What Happens Now?

The upcoming crisis in mortgage foreclosures has me thinking. I consider there to have been five crises for the capitalist system in the United States from 2007.

The first was the near collapse of the banking system in 2008. It demonstrated that the free market absolutism of a generation of cock sure Chicago economists made no more sense than an epigram found randomly in a fortune cookie. What was revealed was not a system of skillful investors protecting the interests of their clients but casino capitalism, a system where yearly bonuses drove behavior, annihilated Ethics, and discouraged any sort of patriotism and responsibility. The exposure of a system that tens of millions depended upon for their retirements, educations, and investments as an essentially gambling operation was not conducive to faith in capitalism.

The second was the bailout. The bailout was a disaster. While the government should and did act to prevent the financial industry from collapsing, the bailout was extremely favorable to the financial industry It was not just a case of stopping the decline, it was also a case in which the firms became immensely profitable with public money. I repeat, we had to do something as a nation because if the financial industry had perished we would all have gone down with that ship. But the government attached no conditions. They bought these companies bad investments at full market value rather than negotiating a fair price. There was no limit placed on executive salaries or bonuses. Add to this, the hard fact that the government officials in charge of these matters were loaded top to bottom with former employees of the financial industry, and it gives an impression of unfair influence. The companies clearly had regular repeated contacts with the Department of the Treasury and the White House, giving the impression that all other Americans with a stake in these issues had no representation. There is little evidence that this impression of powerlessness on the part of working America is any way incorrect.

The third was the health care bill. An idea considered literally for generations became not universal health care but forced purchases of insurance policies. To make it worse, the most important provisions were decided behind closed doors. A bill was created whose major elements were negotiated by the White House with the insurance and pharmaceutical companies. What people saw was a corrupt system in action placing them into subservience to private interests. That there is no election bounce for the Democrats this Fall is not surprising in any way. It is only surprising only to the White House. The clear view of corporate interests acting through their political proxies made most American sick at heart.

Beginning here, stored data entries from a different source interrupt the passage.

(** Writes to other blocks leave the bytes of a file alone. *)
Lemma fbyte_frame g bm d w d' r x :
  written d w d' -> geometry g (dev_blocks d) -> blocks_ok g bm r -> 0 <= x < MAX_FILE ->
  (forall k b, direct r !! k = Some b -> b ≠ 0 -> w !! b = None) ->
  fbyte d' r x = fbyte d r x.
Proof.
  intros Hw Hg Hb Hx Hn. unfold fbyte. pose proof (block_index x Hx) as Hk.
  destruct (direct_at r (x / BLOCK_SIZE) (bk_len _ _ _ Hb) Hk) as [E _].
  destruct (Z.eqb_spec (direct r !!! Z.to_nat (x / BLOCK_SIZE)) 0) as [| Hne]; [done |].
  rewrite (written_other _ _ _ _ Hw); [done | | by apply (Hn _ _ E)].
  by apply (mapped_block g bm).
Qed.

Lemma fbyte_same g bm d d' r x :
  written d ∅ d' -> geometry g (dev_blocks d) -> blocks_ok g bm r -> 0 <= x < MAX_FILE -> fbyte d' r x = fbyte d r x.
Proof. intros Hw Hg Hb Hx. apply (fbyte_frame g bm d ∅); [done | done | done | done |]. intros. apply lookup_empty. Qed.

(** A stretch inside one block. *)
Lemma fbytes_block d r x n :
  0 <= x -> 0 <= n -> x mod BLOCK_SIZE + n <= BLOCK_SIZE -> mapped r (x / BLOCK_SIZE) ->
  zlen (dev_block d (direct r !!! Z.to_nat (x / BLOCK_SIZE))) = BLOCK_SIZE ->
  slice (dev_block d (direct r !!! Z.to_nat (x / BLOCK_SIZE))) (x mod BLOCK_SIZE) n = Ret (fbytes d r x n).
Proof.
  intros Hx Hn Hfit Hm Hl. unfold BLOCK_SIZE in *. pose proof (Z.mod_pos_bound x 4096 ltac:(lia)).
  pose proof (Z.div_mod x 4096 ltac:(lia)).
  apply slice_Ret. split_and!; [lia | lia | lia |]. set (l := dev_block d _) in *. unfold zlen in Hl.
  apply list_eq_same_length with (n := Z.to_nat n);
    [by rewrite length_take, length_drop; lia | unfold fbytes; by rewrite length_fmap, length_seqZ |].
  intros i y z Hi Hy Hz. unfold fbytes in Hy. rewrite list_lookup_fmap, lookup_seqZ_lt in Hy by lia.
  simpl in Hy. injection Hy as <-. rewrite lookup_take_lt, lookup_drop in Hz by lia.
  unfold fbyte, BLOCK_SIZE.
  assert ((x + Z.of_nat i) / 4096 = x / 4096) as -> by (symmetry; apply (Z.div_unique _ _ _ (x mod 4096 + Z.of_nat i)); lia).
  assert ((x + Z.of_nat i) mod 4096 = x mod 4096 + Z.of_nat i) as ->
    by (symmetry; apply (Z.mod_unique _ _ (x / 4096)); lia).
  unfold mapped, BLOCK_SIZE in Hm. rewrite (proj2 (Z.eqb_neq _ _) Hm). fold l.
  apply list_lookup_total_correct. rewrite <- Hz. f_equal. lia.
Qed.

Lemma fbytes_app d r x n m : 0 <= n -> 0 <= m -> fbytes d r x (n + m) = fbytes d r x n ++ fbytes d r (x + n) m.
Proof. intros. unfold fbytes. by rewrite seqZ_app, fmap_app by lia. Qed.

Lemma fbytes_ext d d' r r' x n :
  (forall y, x <= y < x + n -> fbyte d' r' y = fbyte d r y) -> fbytes d' r' x n = fbytes d r x n.
Proof. intros Hy. unfold fbytes. apply list_fmap_ext. intros i y E%list_elem_of_lookup_2%elem_of_seqZ. by apply Hy. Qed.

Lemma fbytes_length d r x n : 0 <= n -> zlen (fbytes d r x n) = n.
Proof. intros. unfold fbytes, zlen. rewrite length_fmap, length_seqZ. lia. Qed.

(** ** Reading *)

Lemma blocks_left (c e : Z) (fuel : nat) :
  0 <= c -> c < e -> div_ceil e BLOCK_SIZE - c / BLOCK_SIZE <= Z.of_nat fuel ->
  exists fuel', fuel = S fuel' /\
    let t := Z.min (BLOCK_SIZE - c mod BLOCK_SIZE) (e - c) in
    0 < t /\ c mod BLOCK_SIZE + t <= BLOCK_SIZE /\ c + t <= e /\
    (c + t < e -> div_ceil e BLOCK_SIZE - (c + t) / BLOCK_SIZE <= Z.of_nat fuel').
Proof.
  unfold BLOCK_SIZE, div_ceil. intros Hc He Hf. pose proof (Z.mod_pos_bound c 4096 ltac:(lia)).
  pose proof (Z.div_mod c 4096 ltac:(lia)). pose proof (Z.div_mod (e + 4096 - 1) 4096 ltac:(lia)).
  pose proof (Z.mod_pos_bound (e + 4096 - 1) 4096 ltac:(lia)).
  destruct fuel as [| fuel]; [lia |]. exists fuel. split; [done |]. simpl.
  split_and!; [lia | lia | lia |]. intros Hlt.
  assert (Z.min (4096 - c mod 4096) (e - c) = 4096 - c mod 4096) as -> by lia.
  replace (c + (4096 - c mod 4096)) with ((c / 4096 + 1) * 4096) by lia. rewrite Z.div_mul by lia. lia.
Qed.
(** Taking a block, zeroing it and entering it into the inode. *)
Lemma took_grows s r k i s1 d2 :
  disk_ok s -> blocks_ok (sb s) (bitmap s) r -> 0 <= k < 12 -> direct r !!! Z.to_nat k = 0 ->
  took s i (Ok (data_start (sb s) + i)) s1 ->
  written (dev s1) {[data_start (sb s) + i := zero_block]} d2 ->
  grows s r (with_dev s1 d2) (set_direct r (<[Z.to_nat k := data_start (sb s) + i]> (direct r))).
Proof.
  intros [Hd Hg Hbm] Hb Hk H0 (Hi & Hfree & _ & d1 & bm' & blk & -> & Hbm' & W1 & Hbits) W2. simpl in W2.
  set (nb := data_start (sb s) + i) in *. pose proof Hg as [_ _ Gb Gt Gd _ _].
  assert (data_start (sb s) <= nb < total_blocks (sb s)) as Hnb by (unfold nb, data_blocks in *; lia).
  pose proof (written_trans _ _ _ _ _ W1 W2) as W.
  assert (in_bitmap (sb s) (bitmap_block (sb s) i)) as Hinb by (by destruct (bit_range _ _ _ Hg Hi) as (_ & _ & ? & _)).
  destruct (direct_at r k (bk_len _ _ _ Hb) Hk) as [Ek _]. rewrite H0 in Ek.
  assert (forall b l, direct r !! l = Some b -> b ≠ 0 -> b ≠ nb) as Hnew.
  { intros b l Hl Hb0 ->. destruct (bk_range _ _ _ Hb _ _ Hl Hb0) as [_ Hbit].
    unfold nb in Hbit. replace (data_start (sb s) + i - data_start (sb s)) with i in Hbit by lia. congruence. }
  assert (forall l b, <[Z.to_nat k := nb]> (direct r) !! l = Some b -> b ≠ 0 ->
    (l = Z.to_nat k /\ b = nb) \/ (l ≠ Z.to_nat k /\ direct r !! l = Some b)) as Hins.
  { intros l b Hl Hb0. apply list_lookup_insert_Some in Hl as [(-> & <- & _) | [? ?]]; auto. }
  split; simpl.
  - done.
  - split; simpl; [by apply (wr_ok _ _ _ W2) | by rewrite (wr_count _ _ _ W) |].
    apply (bitmap_ok_frame d1 {[nb := zero_block]}); [done | by rewrite (wr_count _ _ _ W1) | done |].
    intros b Hbb. apply lookup_singleton_ne. unfold in_bitmap in Hbb. lia.
  - eexists. split; [exact W |]. intros b. rewrite lookup_union_is_Some.
    intros [E | E]; apply lookup_singleton_is_Some in E as <-; [right | by left].
    split; [exact Hnb |]. unfold block_free, nb. by replace (data_start (sb s) + i - data_start (sb s)) with i by lia.
  - intros j Hj Hbit. rewrite Hbits by done. rewrite Hbit. apply orb_true_r.
  - apply Hb.
  - done.
  - split; simpl.
    + rewrite length_insert. apply Hb.
    + intros l b Hl Hb0. destruct (Hins l b Hl Hb0) as [[_ ->] | [_ Hl']].
      * split; [done |]. unfold nb. replace (data_start (sb s) + i - data_start (sb s)) with i by lia.
        rewrite Hbits by lia. by rewrite Z.eqb_refl.
      * destruct (bk_range _ _ _ Hb _ _ Hl' Hb0) as [Hr Hbit]. split; [done |]. rewrite Hbits by lia.
        rewrite Hbit. apply orb_true_r.
    + intros l m b Hl Hm Hb0. destruct (Hins l b Hl Hb0) as [[-> ->] | [? Hl']], (Hins m _ Hm Hb0) as [[-> E] | [? Hm']].
      * done.
      * exfalso. by apply (Hnew _ _ Hm').
      * subst b. exfalso. by apply (Hnew _ _ Hl').
      * by apply (bk_inj _ _ _ Hb _ _ b).
  - intros l b Hl Hb0. rewrite list_lookup_insert_ne; [done |]. intros <-. congruence.
  - intros l b Hl Hb0. destruct (Hins l b Hl Hb0) as [[-> ->] | [_ Hl']]; [| by left].
    right. split; [done |]. split; [done |]. unfold block_free, nb. by replace (data_start (sb s) + i - data_start (sb s)) with i by lia.
  - intros x Hx. pose proof (block_index x Hx) as Hkx. destruct (decide (x / BLOCK_SIZE = k)) as [Ex | Ex].
    + unfold fbyte. simpl. rewrite Ex, H0. rewrite list_lookup_total_insert_eq by (rewrite (bk_len _ _ _ Hb); lia).
      rewrite (proj2 (Z.eqb_neq nb 0)) by lia. rewrite Z.eqb_refl.
      rewrite (written_at _ _ _ _ zero_block W2); [| rewrite (wr_count _ _ _ W1); lia | apply lookup_singleton_eq].
      unfold zero_block. apply lookup_total_replicate_2. unfold BLOCK_SIZE. pose proof (Z.mod_pos_bound x 4096). lia.
    + transitivity (fbyte d2 r x).
      { unfold fbyte. simpl. rewrite list_lookup_total_insert_ne by lia. done. }
      apply (fbyte_frame (sb s) (bitmap s) (dev s) _ d2 r x W Hg Hb Hx). intros l b Hl Hb0.
      apply lookup_union_None. split; apply lookup_singleton_ne.
      * intros ->. by apply (Hnew _ _ Hl).
      * intros <-. destruct (bk_range _ _ _ Hb _ _ Hl Hb0) as [? _]. unfold in_bitmap in Hinb. lia.
Qed.

(** *** All the missing blocks *)

Definition free_blocks s : Z := count_clear (bitmap s) (data_blocks (sb s)).
Definition missing r (lo n : Z) : Z := zlen (filter (fun k => direct r !!! Z.to_nat k = 0) (seqZ lo n)).
Lemma blocks_ok_bits g bm bm' r :
  blocks_ok g bm r -> (forall j, 0 <= j -> bit_at bm j = true -> bit_at bm' j = true) -> blocks_ok g bm' r.
Proof.
  intros [L R I] Hbits. split; [done | | done]. intros k b Hk Hb. destruct (R k b Hk Hb) as [Hr Hbit].
  split; [done |]. apply Hbits; [lia | done].
Qed.

(** A used block is not free, and belongs to one inode. *)
Lemma used_block s i k b :
  pond_inv s -> used s i -> direct (eff s i) !! k = Some b -> b ≠ 0 ->
  in_data (sb s) b /\ ~ block_free (sb s) (bitmap s) b.
Proof.
  intros Hi Hu Hk Hb. destruct (bk_range _ _ _ (ig_blocks _ _ _ _ _ (pi_used _ Hi i Hu)) _ _ Hk Hb) as [Hr Hbit].
  split; [done |]. unfold block_free. by rewrite Hbit.
Qed.

(** An inode that none of the written blocks belongs to keeps its content. *)
Lemma other_inode s w d' bm' j :
  pond_inv s -> used s j -> written (dev s) w d' ->
  (forall j0, 0 <= j0 -> bit_at (bitmap s) j0 = true -> bit_at bm' j0 = true) ->
  (forall k b, direct (eff s j) !! k = Some b -> b ≠ 0 -> w !! b = None) ->
  disk_raw d' (sb s) j = disk_raw (dev s) (sb s) j ->
  inode_good d' (sb s) bm' (eff s j) (disk_raw d' (sb s) j) /\
  content d' (eff s j) = content (dev s) (eff s j) /\
  disk_node d' (sb s) j = disk_node (dev s) (sb s) j.
Proof.
  intros Hi Hu W Hbits Hw Hq. destruct (pi_used _ Hi j Hu) as [G1 G2 G3 G4 G5 G6 G7].
  destruct (content_frame s w d' (eff s j) (pi_disk _ Hi) W G4 G5 Hw) as [Hc Hz]. split_and!.
  - rewrite Hq. split; auto. by apply (blocks_ok_bits _ (bitmap s)).
  - done.
  - rewrite (disk_node_eff s j Hi Hu). unfold disk_node. rewrite Hq.
    rewrite (node_of_agrees _ (eff s j) d' ltac:(apply G2) G7).
    unfold node_of. by rewrite Hc.
Qed.
(* ===== verification/MkTree.v ===== *)
(** * mkpondfs: source trees

    What a tree needs, and what it means that a tree is stored: the inodes of
    a directory's children are consecutive, each subdirectory followed by its
    own. *)

From S2P Require Import Prelude Bytes Bitmap Inode Block PondLayout PondFs PondDisk PondFile PondGrow PondDir PondInv PondOps PondWrite PondCreate PondExample PondSpec PondMount MkPondFs MkFinal MkPondInv MkStore.

Lemma host_ind (P : HostNode -> Prop) :
  (forall b, P (HFile b)) -> (forall l : HostDir, Forall (fun x => P x.2) l -> P (HDir l)) -> P HOther -> forall t, P t.
Proof.
  intros H1 H2 H3. fix IH 1. intros [b | l |]; [apply H1 | | exact H3]. apply H2. induction l as [| [nm t] l IHl]; constructor; [apply IH | exact IHl].
Qed.

(** ** What a tree needs *)

Fixpoint tree_nodes (t : HostNode) : Z :=
  match t with
  | HFile _ => 1
  | HDir l => 1 + foldr (fun x a => tree_nodes x.2 + a) 0 l
  | HOther => 0
  end.
Definition dir_nodes (l : HostDir) : Z := foldr (fun x a => tree_nodes x.2 + a) 0 l.

(** The bytes of a directory. *)
Fixpoint listed_len (l : HostDir) : Z :=
  match l with
  | [] => 0
  | (nm, HOther) :: l => listed_len l
  | (nm, _) :: l => entry_len (nm, File, 0) + listed_len l
  end.
Fixpoint tree_blocks (t : HostNode) : Z :=
  match t with
  | HFile b => file_blocks (zlen b)
  | HDir l => file_blocks (listed_len l) + foldr (fun x a => tree_blocks x.2 + a) 0 l
  | HOther => 0
  end.

Fixpoint tree_ok (t : HostNode) : Prop :=
  match t with
  | HFile b => zlen b <= MAX_FILE /\ Forall byte_ok b
  | HDir l => NoDup l.*1 /\ listed_len l <= MAX_FILE /\ foldr (fun x P => (name_ok x.1 /\ tree_ok x.2) /\ P) True l
  | HOther => True
  end.
Definition dir_ok (l : HostDir) : Prop := foldr (fun x P => (name_ok x.1 /\ tree_ok x.2) /\ P) True l.

(** ** What is stored *)

Inductive laid (t : Inodes.table) : HostDir -> list DirEntry -> Z -> Z -> Prop :=
  | laid_nil lo : laid t [] [] lo lo
  | laid_skip nm l es lo hi : laid t l es lo hi -> laid t ((nm, HOther) :: l) es lo hi
  | laid_file nm b l es lo hi :
      t lo = Some (PFile b) -> laid t l es (lo + 1) hi -> laid t ((nm, HFile b) :: l) ((nm, File, lo) :: es) lo hi
  | laid_dir nm c ces l es lo mid hi :
      t lo = Some (PDir ces) -> laid t c ces (lo + 1) mid -> laid t l es mid hi ->
      laid t ((nm, HDir c) :: l) ((nm, Dir, lo) :: es) lo hi.

Lemma laid_range t l es lo hi : laid t l es lo hi -> lo <= hi.
Proof. induction 1; lia. Qed.

Lemma laid_ext t t' l es lo hi : laid t l es lo hi -> (forall j, lo <= j < hi -> t' j = t j) -> laid t' l es lo hi.
Proof.
  induction 1 as [lo | nm l es lo hi H IH | nm b l es lo hi Ht H IH | nm c ces l es lo mid hi Ht Hc IHc H IH]; intros Heq.
  - constructor.
  - constructor. auto.
  - pose proof (laid_range _ _ _ _ _ H). constructor; [rewrite Heq by lia; done |]. apply IH. intros; apply Heq; lia.
  - pose proof (laid_range _ _ _ _ _ H). pose proof (laid_range _ _ _ _ _ Hc).
    apply (laid_dir _ _ _ ces _ _ _ mid); [rewrite Heq by lia; done | |]; [apply IHc | apply IH]; intros; apply Heq; lia.
Qed.

Lemma laid_app t l1 l2 es lo hi : laid t (l1 ++ l2) es lo hi <->
  exists es1 es2 mid, es = es1 ++ es2 /\ laid t l1 es1 lo mid /\ laid t l2 es2 mid hi.
Proof.
  split.
  - revert es lo. induction l1 as [| x l1 IH]; intros es lo H; [by exists [], es, lo; split_and!; [| constructor |] |]. cbn [app] in H.
    inversion H as [| nm l es' lo' hi' H' | nm b l es' lo' hi' Ht H' | nm c ces l es' lo' mid hi' Ht Hc H']; subst;
      apply IH in H' as (es1 & es2 & mid' & -> & H1 & H2).
    + exists es1, es2, mid'. split_and!; [done | by constructor | done].
    + eexists (_ :: es1), es2, mid'. split_and!; [done | by constructor | done].
    + eexists (_ :: es1), es2, mid'. split_and!; [done | by econstructor | done].
  - intros (es1 & es2 & mid & -> & H1 & H2). induction H1; cbn [app]; [done | | |]; econstructor; eauto.
Qed.

Lemma laid_entry t l es lo hi nm k j : laid t l es lo hi -> (nm, k, j) ∈ es -> lo <= j < hi /\ node_kind <$> t j = Some k.
Proof.
  intros H. pose proof (laid_range _ _ _ _ _ H) as Hr. revert Hr.
  induction H as [lo | nm0 l es lo hi H IH | nm0 b l es lo hi Ht H IH | nm0 c ces l es lo mid hi Ht Hc IHc H IH]; intros Hr Hin.
  - by apply elem_of_nil in Hin.
  - auto.
  - pose proof (laid_range _ _ _ _ _ H). apply elem_of_cons in Hin as [[= -> -> ->] | Hin]; [rewrite Ht; split; [lia | done] |].
    destruct (IH ltac:(lia) Hin). split; [lia | done].
  - pose proof (laid_range _ _ _ _ _ H). pose proof (laid_range _ _ _ _ _ Hc).
    apply elem_of_cons in Hin as [[= -> -> ->] | Hin]; [rewrite Ht; split; [lia | done] |].
    destruct (IH ltac:(lia) Hin). split; [lia | done].
Qed.

Lemma laid_names t l es lo hi : laid t l es lo hi -> es.*1.*1 `sublist_of` l.*1.
Proof. induction 1; simpl; [constructor | by constructor | by constructor | by constructor]. Qed.

Lemma laid_len t l es lo hi : laid t l es lo hi -> dir_len es = listed_len l.
Proof. induction 1; simpl; auto; f_equal; auto. Qed.

Lemma laid_entries_ok t l es lo hi : laid t l es lo hi -> dir_ok l -> 0 <= lo -> hi < 2 ^ 64 -> Forall entry_ok es.
Proof.
  intros H Hok Hlo Hhi. apply Forall_forall. intros [[nm k] j] Hin. destruct (laid_entry _ _ _ _ _ _ _ _ H Hin) as [Hj _].
  assert (nm ∈ l.*1) as Hnm.
  { apply (elem_of_sublist (es.*1.*1)); [| by apply (laid_names _ _ _ _ _ H)].
    change nm with ((nm, k, j).1.1). by apply list_elem_of_fmap_2, list_elem_of_fmap_2. }
  assert (name_ok nm) as (? & ? & ? & ? & _).
  { clear - Hok Hnm. induction l as [| x l IH]; [by apply elem_of_nil in Hnm |]. destruct Hok as [[Hx _] Hok]. cbn in Hnm.
    apply elem_of_cons in Hnm as [-> |]; [done | by apply IH]. }
  split_and!; (done || lia).
Qed.

(** ** Bodies that are not yet written *)

Definition pend (l : HostDir) : HostDir := (fun x => (x.1, match x.2 with HFile _ => HFile [] | t => t end)) <$> l.
Fixpoint files_of (l : HostDir) : list (Str * list Z) :=
  match l with
  | [] => []
  | (nm, HFile b) :: l => (nm, b) :: files_of l
  | _ :: l => files_of l
  end.
Fixpoint body_sum (l : HostDir) : Z :=
  match l with [] => 0 | (_, HFile b) :: l => file_blocks (zlen b) + body_sum l | _ :: l => body_sum l end.
Fixpoint sub_sum (l : HostDir) : Z :=
  match l with [] => 0 | (_, HDir c) :: l => tree_blocks (HDir c) + sub_sum l | _ :: l => sub_sum l end.

Lemma tree_blocks_dir l : tree_blocks (HDir l) = file_blocks (listed_len l) + (sub_sum l + body_sum l).
Proof. cbn [tree_blocks]. f_equal. induction l as [| [nm [b | c |]] l IH]; cbn [foldr snd sub_sum body_sum tree_blocks] in *; lia. Qed.

Lemma file_blocks_nonneg n : 0 <= n -> 0 <= file_blocks n.
Proof. apply block_count_nonneg. Qed.

Lemma listed_nonneg l : 0 <= listed_len l.
Proof.
  induction l as [| [nm t] l IH]; [done |]. pose proof (entry_len_pos (nm, File, 0)). destruct t; simpl; lia.
Qed.

Lemma body_sum_nonneg l : 0 <= body_sum l.
Proof.
  induction l as [| [nm t] l IH]; [done |]. destruct t; simpl; try done. pose proof (file_blocks_nonneg (zlen bytes) ltac:(unfold zlen; lia)). lia.
Qed.

Lemma tree_blocks_nonneg t : 0 <= tree_blocks t.
Proof.
  induction t as [b | l IH |] using host_ind; cbn [tree_blocks]; [apply file_blocks_nonneg; unfold zlen; lia | | done].
  assert (0 <= foldr (fun x a => tree_blocks x.2 + a) 0 l) by (induction IH; cbn [foldr]; lia).
  pose proof (file_blocks_nonneg _ (listed_nonneg l)). lia.
Qed.

Lemma tree_nodes_nonneg t : 0 <= tree_nodes t.
Proof.
  induction t as [b | l IH |] using host_ind; cbn [tree_nodes]; [done | | done].
  assert (0 <= foldr (fun x a => tree_nodes x.2 + a) 0 l) by (induction IH; cbn [foldr]; lia). lia.
Qed.

Lemma dir_nodes_nonneg l : 0 <= dir_nodes l.
Proof. unfold dir_nodes. induction l as [| x l IH]; simpl; [done |]. pose proof (tree_nodes_nonneg x.2). lia. Qed.

Lemma sub_sum_nonneg l : 0 <= sub_sum l.
Proof. induction l as [| [nm t] l IH]; [done |]. destruct t; cbn [sub_sum]; [done | pose proof (tree_blocks_nonneg (HDir entries)); lia | done]. Qed.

The fourth was the oil spill in the gulf of Mexico. This was a disaster unseen in world history up to that time. Yet, the government did not act to protect the public, it acted to prevent proper investigation and reporting of the crisis. The President of the United States was seen as unwilling to act. This undermined public confidence in the President, and as more of the ugly facts about the government – industry cooperation in these matters comes to light, it will not look any better. Politicians rushed forward to defend what should have not been defensible. It was obvious early on that the companies involved in the drilling had flouted regulations and acted with little regard to risk management, trusting to luck since they had gotten away with it in the past. One politician had the nerve to describe a crisis clearly created by poor management and violation of the law as an “accident.” The public did not feel defended. There was a sense of betrayal for many Americans.

I thought there would be a public outcry on these matters. The only clearly visible one is Fox News’ Tea Party movement, a spontaneous outpouring of populist rage heavily funded by industry, and directed at the government while exempting business for any responsibility for our current crises.

Why is there no electoral action to exploit the wild and reckless corporate behavior of the last two years? The answer is simple and disturbing. There are two political parties in this country and neither is willing to take action in regard to these matters. There is no one to vote for. The leadership that should arise from the disaster, angry and ready for battle, is not viable in today’s media markets.

The government is more heavily influenced by well paid lobbyists than it is by Americans.

I have been watching this for a while and I listen to what people are saying. At the moment, blame rests heavily on the government, and a great deal of blames belongs quite properly to the government. But not all of it. We can change the government down to the last brick of the capital building and nothing will change. Only if the private organizations that have acted illegally and recklessly are brought under control will there be effective change. I do not mean their destruction. What I want to see is their removal from the political process. Only human beings have rights. Organizations do not. A corporation is no more a person than my toaster. (However, there are many people who may have better and more effective solutions. Please let me hear them.)

But there is some change happening. The American public is in many ways like a landslide. You see a few pebbles fall down a slope. Nothing to worry about. But over time there are more pebbles and then stones.

I love my country. I am not leaving to escape to a different place in the light of the social turmoil we are likely to see. I believe in this people and their ability to solve problems and accomplish great things. They are being called upon right now. The call is quiet and can be barely heard. But it is there. And in time it will grow louder and more distinct.

Our government is failing us. The great corporations are rogue having no sense of patriotism, no burden of belonging; they hear no call of righteousness. They evade the law, act against their nation’s interest, and pursue a philosophy recognizing no moral burden.

We can not long survive this.

Change is coming. The beginnings of that change will be ugly. It will be difficult. Many will suffer. But there is a strong chance that this nation will rise to the challenge and become a better place.

James Pilant

2 thoughts on “What Happens Now?

  1. Impressive article, and hopt things turn out for the better. I thought in India we have the problem, no party to vote for since all indulge in corrupt practices, but I think people in power behave the same way throughout the world.